The shooting of Mark Duggan doesn’t seem to have been the only spark that started the first riots, in the Tottenham area of London, though. Reports by eyewitnesses  quoted on the Guardian website say that after Duggan was shot and killed by armed police, Tottenham community leaders and Duggan’s partner, family, friends and neighbours, among others, came on to the street to demand to know exactly what had happened. Hours later, with no answers provided, a 16 year old girl approached a line of riot police saying “We need answers, talk to us” and throwing a leaflet and possibly a stone at them. Fifteen riot police then jumped on her with shields and batons and began to beat her, triggering a riot (1).
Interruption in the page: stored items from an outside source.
Definition staged (w : ProofInputsWithWindow) (now : Instant) (b : BridgeHead) : BridgeHead :=
  let id := uadd (bh_job_id b) (to_uint 64 1) in
  set_prover_jobs (<[id := MkProverJob w now]>) (set_job_id id b).
Lemma stage_eq w now b : bh_finality_stage_input_tx b = true →
  stage_transition_proof all "" now w b =
  (staged w now b,
   [SpawnJob (bh_job_id (staged w now b)) (bh_current_slot b) (proof_inputs w);
    StageUpdate (MkUpdate (expected_output_slot w) (expected_output_store_hash w)
      (staged_queue_cursor (proof_inputs w)));
    Event (NoticeEvent (JobCreated (MkNotice _ "" (MkJobCreated (bh_job_id (staged w now b))
      (bh_current_slot b) (input_block_number w) (bh_store_hash b) (bh_queue_cursor b) (bh_next_slot b)
      (expected_output_block_number w) (staged_queue_cursor (proof_inputs w))) BridgeHeadJobCreated)))],
   Ok ()).
Proof. intros Htx. destruct b. simpl in Htx. subst. done. Qed.

Lemma advance_eq m now b :
  bridge_step all "" now no_json (CommandInput (Some (Advance m))) b =
  (set_head (am_slot m) (am_store_hash m) (am_queue_cursor m) b,
   [AdvanceUpdate (MkUpdate (am_slot m) (am_store_hash m) (am_queue_cursor m));
    Event (NoticeEvent (HeadAdvanced (MkNotice _ "" (MkAdvanced (am_slot m) (am_store_hash m)
      (am_queue_cursor m)) BridgeHeadAdvanced)))], Ok ()).
Proof. done. Qed.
Various eye-witnesses all agree that the initial gathering in the street was peaceful. Some claim some of the group were armed and carrying petrol, ready for looting and burning, though others deny this (2).

The media has quoted Metropolitan police spokespeople as saying Duggan was a “well-known” “major player” (i.e senior gangster) who was armed with a gun at the time he was shot (3).

This might be true. Or it might not. Metropolitan police spokespeople have said many things that turned out to be completely untrue about people they’ve shot the wrong people dead in the past, most notably Jean Charles De Menezes, the Brazilian electrician shot as a suspected suicide bomber in in an operation involving unbelievable levels of incompetence, carelessness and stupidity from people trusted with the powers of life and death over others.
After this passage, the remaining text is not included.